Lemma mutation_bumps_changed_witness :
  exists w' t,
    TableStore_setStateAction (@useQuery_rerender JsObject) 0
      (NewState sampleRecords) (demoWorld [0; 1; 2]%nat)
    = (Ok tt, w', t) /\
    number w' !! 0%nat = Some 1%nat /\
    number w' !! 1%nat = None.
Proof.
  destruct (mutation_bumps_changed JsObject
              0%nat (NewState sampleRecords) (demoWorld [0; 1; 2]%nat)
              (demoStore [0; 1; 2]%nat) eq_refl NoDup_three
              (fun s Hs => @demoWorld_live [0; 1; 2]%nat s (below_three s Hs)))
    as (w' & t & E & Hn).
  exists w', t. split; [exact E |].
  split; rewrite Hn; reflexivity.
Defined.

Lemma mutation_frame_witness :
  exists w' t,
    TableStore_setStateAction (@useQuery_rerender JsObject) 0
      (NewState []) (demoWorld [0; 1; 2]%nat)
    = (Ok tt, w', t) /\
    length (hooks w') = 3%nat.
Proof.
  destruct (mutation_frame JsObject (@useQuery_rerender JsObject)
              0%nat (NewState []) (demoWorld [0; 1; 2]%nat)
              (demoStore [0; 1; 2]%nat) eq_refl
              (fun s Hs => demoWorld_subscribers_ok [0; 1; 2]%nat s (below_three s Hs)))
    as (w' & t & E & _ & _ & _ & _ & _ & _ & Hlen).
  exists w', t. auto.
Defined.

Lemma mutation_then_query_witness :
  exists w' t,
    (TableStore_setStateAction (@useQuery_rerender JsObject) 0
       (Updater (fun old => drop 3 old));;
     Hook_executeQuery 1 (plainQuery (fun arr => arr))) (demoWorld [0; 1; 2]%nat)
    = (Ok [mkRecord 3 2 true], w', t).
Proof.
  destruct (mutation_then_query JsObject (@useQuery_rerender JsObject)
              0%nat (Updater (fun old => drop 3 old)) (demoWorld [0; 1; 2]%nat)
              (demoStore [0; 1; 2]%nat) 1%nat (boundHook (Some sampleRecords))
              (plainQuery (fun arr => arr)) eq_refl
              (fun s Hs => demoWorld_subscribers_ok [0; 1; 2]%nat s (below_three s Hs))
              eq_refl eq_refl)
    as (w' & t & E & _).
  exists w', t. exact E.
Defined.

(** The updaters [old => old.slice(1)] and then [old => old.slice(2)]
    leave the last of the four records. *)
Lemma mutations_compose_witness :
  exists w' t,
    (TableStore_setStateAction (@useQuery_rerender JsObject) 0
       (Updater (fun old => drop 1 old));;
     TableStore_setStateAction (@useQuery_rerender JsObject) 0
       (Updater (fun old => drop 2 old))) (demoWorld [0; 1; 2]%nat)
    = (Ok tt, w', t) /\
    @state JsObject <$> tables w' !! 0%nat = Some [mkRecord 3 2 true] /\
    visited t = [0; 1; 2; 0; 1; 2]%nat.
Proof.
  destruct (mutations_compose JsObject (@useQuery_rerender JsObject)
              0%nat (Updater (fun old => drop 1 old)) (Updater (fun old => drop 2 old))
              (demoWorld [0; 1; 2]%nat) (demoStore [0; 1; 2]%nat) eq_refl
              (fun s Hs => demoWorld_subscribers_ok [0; 1; 2]%nat s (below_three s Hs)))
    as (w' & t & ts' & E & Ets & Est & _ & Hv).
  exists w', t. split; [exact E |]. split; [| exact Hv].
  rewrite Ets. cbn [fmap option_fmap option_map]. now rewrite Est.
Defined.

======

WHAT IS BEING ASKED →
Lines containing the word "Lemma" are to be located in the entries and copied.

THE ANSWER →
Lemma mutation_bumps_changed_witness :
Lemma mutation_frame_witness :
Lemma mutation_then_query_witness :
Lemma mutations_compose_witness :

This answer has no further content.